What is expected ::
Within the material below, filter for lines that hold the word "TTuple".

Task material ::

(** Elements as the standard has them: void ones have no children, the others
    escape and hydrate theirs. *)
Fixpoint regular (void : str → bool) (t : view_type) : Prop :=
  match t with
  | TString | TUnit => True
  | TTuple a b | TEither a b => regular void a ∧ regular void b
  | TOption a | TVec a => regular void a
  | TElement e a =>
      SELF_CLOSING e = void (TAG e) ∧
      (if SELF_CLOSING e then EXISTS a = false
       else ESCAPE_CHILDREN e = true ∧ HYDRATES_CHILDREN e = true) ∧
      regular void a
  end.

Section printed.
Variable encode_text : str → str.
Variable void : str → bool.
Hypothesis encode_space : encode_text (lit " ") = lit " ".

Abbreviation prints p nodes := (∀ buf pos,
  p buf pos HYDRATE = (buf ++ print_nodes encode_text void (nodes pos).1, (nodes pos).2)).

Lemma branch_prints id p nodes : prints p nodes → prints (branch_to_html id p) nodes.
Proof. intros Hp buf pos. unfold branch_to_html. cbn. by rewrite Hp. Qed.

Lemma to_html_prints t v : regular void t →
  prints (to_html_with_buf encode_text t v) (html_nodes t v).
Proof.
  induction t as [| |a IHa b IHb|a IHa b IHb|a IHa|a IHa|e a IHa];
    cbn [regular html_nodes to_html_with_buf]; intros Hr.
  - intros buf pos. cbn [fst snd]. rewrite print_nodes_app. destruct v as [|c v].
    + assert (print_nodes encode_text void [ShText (shown [])] = lit " ") as -> by
        (etrans; [apply app_nil_r|exact encode_space]).
      destruct pos; [done..| |done|done]. apply (f_equal (λ x, (x, NextChildAfterText))). symmetry. apply app_assoc.
    + assert (print_nodes encode_text void [ShText (shown (c :: v))] = encode_text (c :: v)) as -> by
        (apply app_nil_r).
      destruct pos; [done..| |done|done]. apply (f_equal (λ x, (x, NextChildAfterText))). symmetry. apply app_assoc.
  - intros buf pos. done.
  - destruct Hr as [Ha Hb]. intros buf pos. unfold tuple_to_html. rewrite (IHa v.1 Ha), (IHb v.2 Hb).
    cbn [fst snd]. by rewrite print_nodes_app, app_assoc.
  - destruct Hr as [Ha Hb]. destruct v as [v|v]; apply branch_prints; [by apply IHa|by apply IHb].
  - destruct v as [v|]; [by apply branch_prints, IHa|]. apply (branch_prints _ _ (λ _, ([ShComment], NextChild))).
    done.
  - intros buf pos. unfold vec_to_html. cbn.
    assert (∀ xs, foldl (λ bp child, child bp.1 bp.2 HYDRATE) (buf ++ print_nodes encode_text void xs.1, xs.2)
        (map (to_html_with_buf encode_text a) v) =
      let xs' := foldl (λ xs v, let ys := html_nodes a v xs.2 in (xs.1 ++ ys.1, ys.2)) xs v in
      (buf ++ print_nodes encode_text void xs'.1, xs'.2)) as Hf.
    { induction v as [|x v IHv]; intros xs; [done|]. cbn. rewrite (IHa x Hr).
      rewrite <-app_assoc, <-print_nodes_app. apply (IHv (_, _)). }
    specialize (Hf ([], pos)). cbn in Hf. rewrite app_nil_r in Hf. rewrite Hf.
    unfold print_nodes. by rewrite map_app, concat_app, app_assoc.
  - destruct Hr as (Hv & He & Ha). intros buf pos. unfold element_to_html. cbn [fst snd]. unfold print_nodes. cbn.
    rewrite <-Hv. destruct (SELF_CLOSING e).
    + by rewrite !app_nil_r.
    + destruct He as [-> ->]. fold HYDRATE. rewrite app_nil_r. destruct (EXISTS a); cbn.
      * unfold with_hydrate, with_escape. cbn. fold HYDRATE. rewrite (IHa v Ha). cbn.
        rewrite <-!app_assoc. cbn [app]. by rewrite <-!app_assoc.
      * rewrite <-!app_assoc. cbn [app]. by rewrite <-!app_assoc.
Qed.
End printed.

(** ** The nodes are those that a parser gives back *)

Section normal.
Variable void : str → bool.

Definition well_placed (after : bool) (xs : list shape_node * Position) : Prop :=
  normal_nodes void after xs.1 ∧ ends_in_text after xs.1 = is_after_text xs.2.

Lemma html_nodes_normal t v pos : regular void t → well_placed (is_after_text pos) (html_nodes t v pos).
Proof.
  revert pos. induction t as [| |a IHa b IHb|a IHa b IHb|a IHa|a IHa|e a IHa]; intros pos; cbn [regular html_nodes]; intros Hr.
  - unfold well_placed, shown. destruct (is_after_text pos); cbn; repeat case_decide; by split_and!.
  - by split_and!.
  - destruct Hr as [Ha Hb]. destruct (IHa v.1 pos Ha) as [N1 E1].
    destruct (IHb v.2 (html_nodes a v.1 pos).2 Hb) as [N2 E2]. rewrite <-E1 in N2, E2. split; cbn.
    + by apply normal_nodes_app.
    + by rewrite ends_in_text_app, E2.
  - destruct Hr as [Ha Hb]. destruct v; [by apply IHa|by apply IHb].
  - destruct v; [by apply IHa|by split_and!].
  - assert (∀ xs, well_placed (is_after_text pos) xs →
      well_placed (is_after_text pos)
        (foldl (λ xs v, let ys := html_nodes a v xs.2 in (xs.1 ++ ys.1, ys.2)) xs v)) as Hf.
    { induction v as [|x v IHv]; intros xs [N1 E1]; [done|]. cbn. apply IHv.
      destruct (IHa x xs.2 Hr) as [N2 E2]. rewrite <-E1 in N2, E2. split; cbn.
      - by apply normal_nodes_app.
      - by rewrite ends_in_text_app, E2. }
    destruct (Hf ([], pos)) as [N E]; [by split|]. split; cbn.
    + by apply normal_nodes_app.
    + by rewrite ends_in_text_app.
  - destruct Hr as (Hv & He & Ha). split; [|done].
    destruct (IHa v FirstChild Ha) as [N _]. unfold well_placed, normal_nodes in *. cbn.
    split_and!; [|destruct (EXISTS a); [apply N|done]|done|done].
    intros Hs. rewrite <-Hv in Hs. rewrite Hs in He. by rewrite He.
Qed.
End normal.

(** * Hydration takes over what the server has printed

    [hydrate] walks over the nodes that the printed text stands for; it never
    panics on them, and every part of the state gets the node that was printed
    for it. *)

(** ** What it means to adopt nodes *)

(** The nodes of a state among the children of its parent, in their order *)
Fixpoint top_nodes (t : view_type) : state t → list nat :=
  match t with
  | TString => λ st, [ss_node st]
  | TUnit => λ n, [n]
  | TTuple a b => λ st, top_nodes a st.1 ++ top_nodes b st.2
  | TEither a b => λ st, match st with inl s => top_nodes a s | inr s => top_nodes b s end
  | TOption a => λ st, match st with inl s => top_nodes a s | inr n => [n] end
  | TVec a => λ st, concat (map (top_nodes a) (vs_states st)) ++ [vs_marker st]
  | TElement _ _ => λ st, [es_el st]
  end.

Section hydration.
Context {D : Type} `{DomLaws D}.
Variable d : D.

(** A state that belongs to a view, with nodes of the kinds it needs: a text
    with the string, a comment where the view shows nothing, an element with
    the nodes of its children inside. *)
Fixpoint adopts (t : view_type) : view t → state t → Prop :=
  match t with
  | TString => λ v st, ss_str st = v ∧ dom_kind d (ss_node st) = Some (NText (shown v))
  | TUnit => λ _ n, dom_kind d n = Some NComment
  | TTuple a b => λ v st, adopts a v.1 st.1 ∧ adopts b v.2 st.2
  | TEither a b => λ v st,
      match v, st with inl v, inl s => adopts a v s | inr v, inr s => adopts b v s | _, _ => False end
  | TOption a => λ v st,
      match v, st with
      | Some v, inl s => adopts a v s
      | None, inr n => dom_kind d n = Some NComment
      | _, _ => False
      end
  | TVec a => λ v st,
      Forall2 (adopts a) v (vs_states st) ∧ dom_kind d (vs_marker st) = Some NComment
  | TElement e a => λ v st,
      dom_kind d (es_el st) = Some (NElement (TAG e)) ∧
      match es_children st with
      | Some s => adopts a v s ∧ top_nodes a s `sublist_of` dom_children d (es_el st)
      | None => EXISTS a = false
      end
  end.

(** ** The cursor *)

(** The cursor has gone over the children [before] of [p]. *)
Definition walked (p : nat) (before : list nat) (cur : nat) (pos : Position) : Prop :=
  match pos with
  | FirstChild => before = [] ∧ cur = p
  | NextChild | NextChildAfterText => ∃ l, before = l ++ [cur]
  | _ => False
  end.

Lemma next_in_middle l a b r : NoDup (l ++ a :: b :: r) → next_in a (l ++ a :: b :: r) = Some b.
Proof.
  induction l as [|x l IH]; cbn.
  - intros _. by rewrite decide_True.
  - intros [Hx Hn]%NoDup_cons. rewrite decide_False by (intros ->; set_solver). by apply IH.
Qed.

Hypothesis Hd : dom_ok d.

(** One step of the cursor, as every kind of view makes it *)
Lemma cursor_advances p before cur pos n rest :
  walked p before cur pos → dom_children d p = before ++ n :: rest →
  (if decide (pos = FirstChild) then cursor_child d else cursor_sibling d) (cur, pos) = Ok (tt, (n, pos)).
Proof.
  intros Hw Hc.
  assert (∀ l, before = l ++ [cur] → next_sibling d cur = Some n) as Hs.
  { intros l ->. rewrite <-app_assoc in Hc. unfold next_sibling.
    assert (dom_parent d cur = Some p) as -> by (apply (dom_children_parent d p cur Hd); rewrite Hc; set_solver).
    cbn. rewrite Hc. apply next_in_middle. change (NoDup (l ++ [cur] ++ n :: rest)). rewrite <-Hc.
    by apply dom_children_NoDup. }
  destruct pos; try done.
  - destruct Hw as [-> ->]. rewrite decide_True by done.
    unfold cursor_child, modify, first_child. cbn. by rewrite Hc.
  - destruct Hw as [l Hl]. rewrite decide_False by done. unfold cursor_sibling, modify. cbn. by rewrite (Hs l Hl).
  - destruct Hw as [l Hl]. rewrite decide_False by done. unfold cursor_sibling, modify. cbn. by rewrite (Hs l Hl).
Qed.

Lemma next_placeholder_ok p before cur pos n rest :
  walked p before cur pos → dom_children d p = before ++ n :: rest → dom_kind d n = Some NComment →
  next_placeholder d (cur, pos) = Ok (n, (n, NextChild)).
Proof.
  intros Hw Hc Hk. unfold next_placeholder, advance_to_placeholder, mbind, stateM_bind.
  change (position_get (cur, pos)) with (Ok (pos, (cur, pos))). cbn iota beta.
  rewrite (cursor_advances p before cur pos n rest Hw Hc). cbn. unfold cast_comment. by rewrite Hk.
Qed.

(** [c] goes from [pos] to [pos'] over the next nodes [ns], and keeps some of
    them. *)
Definition takes {S} (c : stateM (nat * Position) S) (pos pos' : Position) (ns : list nat)
    (ok : S → Prop) (tops : S → list nat) : Prop :=
  ∀ p before rest cur, walked p before cur pos → dom_children d p = before ++ ns ++ rest →
    ∃ s cur', c (cur, pos) = Ok (s, (cur', pos')) ∧ walked p (before ++ ns) cur' pos' ∧
      ok s ∧ tops s `sublist_of` ns.

Lemma shows_element_inv n tag xs : shows d n (ShElement tag xs) →
  dom_kind d n = Some (NElement tag) ∧ shows_all d (dom_children d n) xs.
Proof.
  cbn. intros [Hk Hs]. split; [done|]. revert xs Hs. generalize (dom_children d n).
  induction l as [|m l IH]; intros [|x xs] Hs; try done; [by constructor|].
  destruct Hs as [Hx Hs]. constructor; [done|by apply IH].
Qed.
(** Reading undoes printing. *)
Lemma read_printed n xs after rest :
  readable xs → normal_nodes void_element after xs → length (print xs) < n → stops rest →
  read_nodes decode_text n (print xs ++ rest) = Some (xs, rest).
Proof.
  revert xs after rest. induction n as [|n IH]; intros xs after rest Hr Hn Hl Hs; [lia|].
  destruct xs as [|x xs].
  { by destruct Hs as [->|[r ->]]. }
  destruct Hr as [Hx Hr]. destruct Hn as (Hnx & _ & Hn).
  pose proof (print_cons x xs []) as Hlen. rewrite !app_nil_r in Hlen.
  rewrite Hlen, length_app in Hl. rewrite print_cons.
  destruct x as [t| |tag ys]; cbn [print_node] in Hl |- *.
  - destruct Hx as [Hd Hlt].
    assert (encode_text t ≠ []) as Ht by (intros E; rewrite E, decode_nil in Hd; by apply Hnx).
    rewrite read_text; [|done|done|by apply print_starts].
    rewrite (IH xs true rest); [|done..| |done]; [simpl; by rewrite Hd|].
    destruct (encode_text t); [done|simpl in Hl; lia].
  - change (lit "<!>" ++ print xs ++ rest) with ("<"%char :: "!"%char :: ">"%char :: print xs ++ rest).
    cbn [read_nodes]. rewrite (IH xs false rest); [done..| |done]. simpl in Hl. lia.
  - destruct Hx as [Hp Hys]. destruct Hnx as [Hv Hny].
    rewrite <-!(assoc app), read_element by done. rewrite !length_app in Hl.
    destruct (void_element tag) eqn:E.
    + rewrite Hv by done. simpl app. rewrite (IH xs false rest); [done..| |done]. simpl in Hl. lia.
    + rewrite !length_app in Hl. fold (print ys) in Hl |- *. rewrite <-!(assoc app).
      rewrite (IH ys false _); [|done..| |]; [|simpl in Hl; lia|right; by eexists].
      assert (strip_prefix (lit "</" ++ tag ++ lit ">") (lit "</" ++ tag ++ lit ">" ++ print xs ++ rest) =
        Some (print xs ++ rest)) as Hp'.
      { rewrite <-(strip_prefix_app (lit "</" ++ tag ++ lit ">")). by rewrite <-!(assoc app). }
      cbn [mbind option_bind]. rewrite Hp'. cbn [mbind option_bind].
      rewrite (IH xs false rest); [done..| |done]. simpl in Hl. lia.
Qed.
(* ===== verification/FieldKeys.v ===== *)
(** * Keys of collections in stores

    [FieldKeys] of [reactive_stores/src/lib.rs]: every key of a keyed
    collection has a path segment that stays with it while the items move, and
    the index at which its item stands.  Segments of removed keys are used
    again.  The order in which a [HashMap] is visited is a parameter. *)

From stdpp Require Import base gmap list.
From S2P Require Import Prelude.

Section field_keys.
Context {K : Type} `{Countable K}.
(** How the two maps are visited *)
Variable visit_keys : gmap K (nat * nat) → list (K * (nat * nat)).
Variable visit_new : gmap K nat → list (K * nat).

Record FieldKeys := mkFieldKeys {
  spare_keys : list nat;
  current_key : nat;
  fk_keys : gmap K (nat * nat);
}.

Definition FieldKeys_new (from_keys : list K) : FieldKeys :=
  let keys := foldl (λ keys p, <[p.2 := (p.1, p.1)]> keys) ∅ (imap pair from_keys) in
  mkFieldKeys [] (size keys - 1) keys.

Definition fk_get (key : K) (fk : FieldKeys) : option (nat * nat) := fk_keys fk !! key.

Definition next_key (fk : FieldKeys) : nat * FieldKeys :=
  match last (spare_keys fk) with
  | Some segment_of => (segment_of, mkFieldKeys (removelast (spare_keys fk)) (current_key fk) (fk_keys fk))
  | None => (current_key fk + 1, mkFieldKeys (spare_keys fk) (current_key fk + 1) (fk_keys fk))
  end.

(** Removing old keys; their segments are spare. *)
Definition retain_keys (new_keys : gmap K nat) (fk : FieldKeys) : FieldKeys :=
  mkFieldKeys
    (spare_keys fk ++
     omap (λ p, match new_keys !! p.1 with Some _ => None | None => Some p.2.1 end) (visit_keys (fk_keys fk)))
    (current_key fk)
    (map_imap (λ key old, match new_keys !! key with Some idx => Some (old.1, idx) | None => None end) (fk_keys fk)).

Fixpoint add_keys (new_keys : list (K * nat)) (fk : FieldKeys) : list (nat * nat) * FieldKeys :=
  match new_keys with
  | [] => ([], fk)
  | (key, idx) :: new_keys =>
      match fk_keys fk !! key with
      | Some (segment_of, idx) =>
          let '(index_keys, fk) := add_keys new_keys fk in ((idx, segment_of) :: index_keys, fk)
      | None =>
          let '(path, fk) := next_key fk in
          let fk := mkFieldKeys (spare_keys fk) (current_key fk) (<[key := (path, idx)]> (fk_keys fk)) in
          let '(index_keys, fk) := add_keys new_keys fk in ((idx, path) :: index_keys, fk)
      end
  end.

Definition fk_update (iter : list K) (fk : FieldKeys) : list (nat * nat) * FieldKeys :=
  let new_keys := foldl (λ m p, <[p.2 := p.1]> m) ∅ (imap pair iter) in
  add_keys (visit_new new_keys) (retain_keys new_keys fk).

(** ** Invariant *)

(** No two keys share a segment, spare segments are not in use, and all are
    below the counter. *)
Record fk_wf (fk : FieldKeys) : Prop := mk_fk_wf {
  fk_inj : ∀ k1 k2 s i1 i2, fk_keys fk !! k1 = Some (s, i1) → fk_keys fk !! k2 = Some (s, i2) → k1 = k2;
  fk_spare : NoDup (spare_keys fk);
  fk_unused : ∀ k s i, fk_keys fk !! k = Some (s, i) → s ∉ spare_keys fk;
  fk_below : ∀ k s i, fk_keys fk !! k = Some (s, i) → s ≤ current_key fk;
  fk_spare_below : ∀ s, s ∈ spare_keys fk → s ≤ current_key fk;
}.

(** The map from the items of a list without duplicates to their indexes *)
Lemma indexed_lookup (l : list K) (m : gmap K nat) f :
  NoDup l → (∀ k, k ∈ l → m !! k = None) →
  ∀ k i, foldl (λ m p, <[p.2 := p.1]> m) m (imap (λ n x, (f n, x)) l) !! k = Some i ↔
    m !! k = Some i ∨ ∃ n, l !! n = Some k ∧ i = f n.
Proof.
  revert m f. induction l as [|x l IH]; intros m f Hl Hm k i; cbn.
  { naive_solver. }
  apply NoDup_cons in Hl as [Hx Hl].
  rewrite (IH (<[x := f 0]> m) (f ∘ S)); [|done|].
  - split.
    + intros [Hi|(n & Hn & ->)]; [|right; by exists (S n)].
      apply lookup_insert_Some in Hi as [[<- <-]|[_ Hi]]; [right; by exists 0|by left].
    + intros [Hi|([|n] & Hn & ->)]; cbn in *.
      * left. rewrite lookup_insert_ne; [done|]. intros ->. rewrite Hm in Hi by set_solver. done.
      * left. injection Hn as ->. by rewrite lookup_insert_eq.
      * right. by exists n.
  - intros y Hy. rewrite lookup_insert_ne by set_solver. apply Hm. set_solver.
Qed.

Lemma indexed_keys l k i : NoDup l →
  foldl (λ m p, <[p.2 := p.1]> m) (∅ : gmap K nat) (imap pair l) !! k = Some i ↔ l !! i = Some k.
Proof.
  intros Hl. rewrite (indexed_lookup l ∅ id) by (done || intros; apply lookup_empty).
  rewrite lookup_empty. unfold id. naive_solver.
Qed.

Lemma new_keys_lookup (l : list K) (m : gmap K (nat * nat)) f :
  NoDup l → (∀ k, k ∈ l → m !! k = None) →
  let m' := foldl (λ keys p, <[p.2 := (p.1, p.1)]> keys) m (imap (λ n x, (f n, x)) l) in
  (∀ k e, m' !! k = Some e ↔ m !! k = Some e ∨ ∃ n, l !! n = Some k ∧ e = (f n, f n)) ∧
  size m' = size m + length l.
Proof.
  revert m f. induction l as [|x l IH]; intros m f Hl Hm; cbn.
  { split; [naive_solver|lia]. }
  apply NoDup_cons in Hl as [Hx Hl].
  destruct (IH (<[x := (f 0, f 0)]> m) (f ∘ S) Hl) as [IHl IHs].
  { intros y Hy. rewrite lookup_insert_ne by set_solver. apply Hm. set_solver. }
  split; [|etrans; [exact IHs|]; rewrite map_size_insert_None by (apply Hm; set_solver); lia].
  intros k e. etrans; [apply IHl|]. split.
  - intros [Hi|(n & Hn & ->)]; [|right; by exists (S n)].
    apply lookup_insert_Some in Hi as [[<- <-]|[_ Hi]]; [right; by exists 0|by left].
  - intros [Hi|([|n] & Hn & ->)]; cbn in *.
    + left. rewrite lookup_insert_ne; [done|]. intros ->. rewrite Hm in Hi by set_solver. done.
    + left. injection Hn as ->. by rewrite lookup_insert_eq.
    + right. by exists n.
Qed.

Lemma FieldKeys_new_ok l : NoDup l →
  fk_wf (FieldKeys_new l) ∧ ∀ k s i, fk_get k (FieldKeys_new l) = Some (s, i) ↔ l !! i = Some k ∧ s = i.
Proof.
  intros Hl. destruct (new_keys_lookup l ∅ id Hl) as [Hk Hs]; [intros; apply lookup_empty|].
  assert (∀ k s i, fk_keys (FieldKeys_new l) !! k = Some (s, i) ↔ l !! i = Some k ∧ s = i) as Hget.
  { intros k s i. cbn. rewrite Hk, lookup_empty. unfold id. naive_solver. }
  assert (current_key (FieldKeys_new l) = length l - 1) as Hcur.
  { apply (f_equal (λ n, n - 1)) in Hs. etrans; [exact Hs|]. by rewrite map_size_empty. }
  split; [|exact Hget]. split; [| | |rewrite Hcur|]; cbn.
  - intros k1 k2 s i1 i2. rewrite !Hget. naive_solver.
  - constructor.
  - intros; apply not_elem_of_nil.
  - intros k s i Hi. apply Hget in Hi as [Hi ->]. apply lookup_lt_Some in Hi. lia.
  - set_solver.
Qed.

(** ** Updates *)

Hypothesis visit_keys_all : ∀ m, visit_keys m ≡ₚ map_to_list m.
Hypothesis visit_new_all : ∀ m, visit_new m ≡ₚ map_to_list m.

Lemma next_key_ok fk : fk_wf fk →
  let '(s, fk') := next_key fk in
  fk_keys fk' = fk_keys fk ∧ (∀ k i, fk_keys fk !! k ≠ Some (s, i)) ∧
  ∀ key idx, fk_keys fk !! key = None →
    fk_wf (mkFieldKeys (spare_keys fk') (current_key fk') (<[key := (s, idx)]> (fk_keys fk'))).
Proof.
  intros [W1 W2 W3 W4 W5]. unfold next_key. destruct (last (spare_keys fk)) as [s|] eqn:El.
  - apply last_Some in El as [l El]. rewrite El in *. rewrite removelast_last.
    apply NoDup_app in W2 as (Hl & Hls & _).
    assert (∀ k i, fk_keys fk !! k ≠ Some (s, i)) as Hs by (intros k i Hk; apply (W3 k s i Hk); set_solver).
    split_and!; [done|done|]. intros key idx Hkey. split; cbn.
    + intros k1 k2 s' i1 i2 H1 H2. apply lookup_insert_Some in H1, H2. naive_solver.
    + done.
    + intros k s' i [[<- [= <- <-]]|[_ Hk]]%lookup_insert_Some; [set_solver|]. specialize (W3 k s' i Hk). set_solver.
    + intros k s' i [[<- [= <- <-]]|[_ Hk]]%lookup_insert_Some; [apply W5; set_solver|by eapply W4].
    + intros s' Hs'. apply W5. set_solver.
  - assert (∀ k i, fk_keys fk !! k ≠ Some (current_key fk + 1, i)) as Hs.
    { intros k i Hk. specialize (W4 k _ i Hk). lia. }
    split_and!; [done|done|]. intros key idx Hkey. apply last_None in El. rewrite El in *. split; cbn.
    + intros k1 k2 s' i1 i2 H1 H2. apply lookup_insert_Some in H1, H2. naive_solver.
    + constructor.
    + intros; apply not_elem_of_nil.
    + intros k s' i [[<- [= <- <-]]|[_ Hk]]%lookup_insert_Some; [lia|]. specialize (W4 k s' i Hk). lia.
    + set_solver.
Qed.

Lemma retain_lookup new_keys fk k s i :
  fk_keys (retain_keys new_keys fk) !! k = Some (s, i) ↔
  new_keys !! k = Some i ∧ ∃ i0, fk_keys fk !! k = Some (s, i0).
Proof.
  cbn. rewrite map_lookup_imap. destruct (fk_keys fk !! k) as [[s0 i0]|]; cbn; [|naive_solver].
  destruct (new_keys !! k); cbn; naive_solver.
Qed.

Lemma retain_spare new_keys fk s :
  s ∈ spare_keys (retain_keys new_keys fk) ↔
  s ∈ spare_keys fk ∨ ∃ k i, fk_keys fk !! k = Some (s, i) ∧ new_keys !! k = None.
Proof.
  cbn. rewrite elem_of_app, list_elem_of_omap. f_equiv. split.
  - intros ([k [s' i]] & Hin & Hs). rewrite visit_keys_all in Hin. apply elem_of_map_to_list in Hin.
    cbn in Hs. destruct (new_keys !! k) eqn:E; [done|]. injection Hs as ->. by exists k, i.
  - intros (k & i & Hk & Hn). exists (k, (s, i)). split; [|cbn; by rewrite Hn].
    rewrite visit_keys_all. by apply elem_of_map_to_list.
Qed.

Lemma retain_ok new_keys fk : fk_wf fk → fk_wf (retain_keys new_keys fk).
Proof.
  intros [W1 W2 W3 W4 W5]. split.
  - intros k1 k2 s i1 i2 [_ [j1 H1]]%retain_lookup [_ [j2 H2]]%retain_lookup. by eapply W1.
  - cbn. apply NoDup_app. split_and!; [done| |].
    + intros s Hs ([k [s' i]] & Hin & Hk)%list_elem_of_omap. rewrite visit_keys_all in Hin.
      apply elem_of_map_to_list in Hin. cbn in Hk. destruct (new_keys !! k); [done|]. injection Hk as ->.
      by eapply W3.
    + assert (NoDup (map (λ p, p.2.1) (map_to_list (fk_keys fk)))) as Hn.
      { apply NoDup_fmap_2_strong; [|apply NoDup_map_to_list].
        intros [k1 [s1 i1]] [k2 [s2 i2]] H1 H2 [= ->].
        apply elem_of_map_to_list in H1, H2. pose proof (W1 _ _ _ _ _ H1 H2) as ->. congruence. }
      rewrite visit_keys_all. revert Hn. generalize (map_to_list (fk_keys fk)) as l.
      induction l as [|[k [s i]] l IH]; cbn; intros Hn; [constructor|].
      apply NoDup_cons in Hn as [Hs Hn]. destruct (new_keys !! k); [by apply IH|].
      constructor; [|by apply IH]. intros ([k' [s' i']] & Hin & Hk)%list_elem_of_omap. apply Hs.
      apply list_elem_of_fmap. cbn in Hk. destruct (new_keys !! k'); [done|]. injection Hk as ->. by exists (k', (s, i')).
  - intros k s i [Hi [j Hk]]%retain_lookup [Hs|(k' & i' & Hk' & Hn)]%retain_spare; [by eapply W3|].
    pose proof (W1 _ _ _ _ _ Hk Hk') as ->. congruence.
  - intros k s i [_ [j Hk]]%retain_lookup. by eapply W4.
  - intros s [Hs|(k & i & Hk & _)]%retain_spare; [by apply W5|by eapply W4].
Qed.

Your solution ::
  | TTuple a b | TEither a b => regular void a ∧ regular void b
  | TTuple a b => λ st, top_nodes a st.1 ++ top_nodes b st.2
  | TTuple a b => λ v st, adopts a v.1 st.1 ∧ adopts b v.2 st.2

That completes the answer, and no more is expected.